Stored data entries
▬▬▬▬▬▬

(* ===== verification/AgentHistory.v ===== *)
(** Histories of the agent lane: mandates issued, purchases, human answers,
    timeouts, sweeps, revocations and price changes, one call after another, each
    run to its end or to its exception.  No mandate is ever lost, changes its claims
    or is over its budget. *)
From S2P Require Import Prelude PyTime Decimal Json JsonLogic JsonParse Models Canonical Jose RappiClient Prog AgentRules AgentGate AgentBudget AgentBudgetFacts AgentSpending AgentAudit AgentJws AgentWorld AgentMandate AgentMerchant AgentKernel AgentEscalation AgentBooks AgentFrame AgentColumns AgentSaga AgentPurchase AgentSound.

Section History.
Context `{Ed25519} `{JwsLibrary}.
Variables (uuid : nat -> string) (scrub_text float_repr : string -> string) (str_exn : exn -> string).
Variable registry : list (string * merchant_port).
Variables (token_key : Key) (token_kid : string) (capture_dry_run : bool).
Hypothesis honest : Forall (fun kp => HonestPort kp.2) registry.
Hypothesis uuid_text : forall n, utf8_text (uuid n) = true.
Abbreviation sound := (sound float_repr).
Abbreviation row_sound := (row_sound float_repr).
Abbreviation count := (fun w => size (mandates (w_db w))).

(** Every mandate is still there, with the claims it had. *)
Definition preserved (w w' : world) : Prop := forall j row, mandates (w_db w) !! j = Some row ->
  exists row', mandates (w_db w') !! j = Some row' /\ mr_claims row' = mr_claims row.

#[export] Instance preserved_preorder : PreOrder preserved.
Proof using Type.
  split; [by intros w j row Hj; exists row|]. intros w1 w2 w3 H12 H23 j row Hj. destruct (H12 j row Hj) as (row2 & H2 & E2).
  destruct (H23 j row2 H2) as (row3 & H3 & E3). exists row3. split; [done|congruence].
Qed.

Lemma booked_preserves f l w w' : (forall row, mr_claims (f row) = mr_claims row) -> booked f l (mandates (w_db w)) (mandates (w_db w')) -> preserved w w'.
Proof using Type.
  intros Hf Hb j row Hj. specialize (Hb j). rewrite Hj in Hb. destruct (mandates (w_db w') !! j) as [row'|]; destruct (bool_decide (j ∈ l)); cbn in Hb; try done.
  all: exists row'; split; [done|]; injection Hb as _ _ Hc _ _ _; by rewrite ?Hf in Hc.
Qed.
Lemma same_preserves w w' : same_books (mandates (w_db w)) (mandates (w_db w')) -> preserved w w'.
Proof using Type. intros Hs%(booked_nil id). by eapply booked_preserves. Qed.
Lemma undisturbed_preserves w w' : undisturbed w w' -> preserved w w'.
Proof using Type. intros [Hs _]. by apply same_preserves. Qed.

▬▬▬▬▬▬

> [Activity] Copy out every entry exactly.

> [Task result]
(* ===== verification/AgentHistory.v ===== *)
(** Histories of the agent lane: mandates issued, purchases, human answers,
    timeouts, sweeps, revocations and price changes, one call after another, each
    run to its end or to its exception.  No mandate is ever lost, changes its claims
    or is over its budget. *)
From S2P Require Import Prelude PyTime Decimal Json JsonLogic JsonParse Models Canonical Jose RappiClient Prog AgentRules AgentGate AgentBudget AgentBudgetFacts AgentSpending AgentAudit AgentJws AgentWorld AgentMandate AgentMerchant AgentKernel AgentEscalation AgentBooks AgentFrame AgentColumns AgentSaga AgentPurchase AgentSound.

Section History.
Context `{Ed25519} `{JwsLibrary}.
Variables (uuid : nat -> string) (scrub_text float_repr : string -> string) (str_exn : exn -> string).
Variable registry : list (string * merchant_port).
Variables (token_key : Key) (token_kid : string) (capture_dry_run : bool).
Hypothesis honest : Forall (fun kp => HonestPort kp.2) registry.
Hypothesis uuid_text : forall n, utf8_text (uuid n) = true.
Abbreviation sound := (sound float_repr).
Abbreviation row_sound := (row_sound float_repr).
Abbreviation count := (fun w => size (mandates (w_db w))).

(** Every mandate is still there, with the claims it had. *)
Definition preserved (w w' : world) : Prop := forall j row, mandates (w_db w) !! j = Some row ->
  exists row', mandates (w_db w') !! j = Some row' /\ mr_claims row' = mr_claims row.

#[export] Instance preserved_preorder : PreOrder preserved.
Proof using Type.
  split; [by intros w j row Hj; exists row|]. intros w1 w2 w3 H12 H23 j row Hj. destruct (H12 j row Hj) as (row2 & H2 & E2).
  destruct (H23 j row2 H2) as (row3 & H3 & E3). exists row3. split; [done|congruence].
Qed.

Lemma booked_preserves f l w w' : (forall row, mr_claims (f row) = mr_claims row) -> booked f l (mandates (w_db w)) (mandates (w_db w')) -> preserved w w'.
Proof using Type.
  intros Hf Hb j row Hj. specialize (Hb j). rewrite Hj in Hb. destruct (mandates (w_db w') !! j) as [row'|]; destruct (bool_decide (j ∈ l)); cbn in Hb; try done.
  all: exists row'; split; [done|]; injection Hb as _ _ Hc _ _ _; by rewrite ?Hf in Hc.
Qed.
Lemma same_preserves w w' : same_books (mandates (w_db w)) (mandates (w_db w')) -> preserved w w'.
Proof using Type. intros Hs%(booked_nil id). by eapply booked_preserves. Qed.
Lemma undisturbed_preserves w w' : undisturbed w w' -> preserved w w'.
Proof using Type. intros [Hs _]. by apply same_preserves. Qed.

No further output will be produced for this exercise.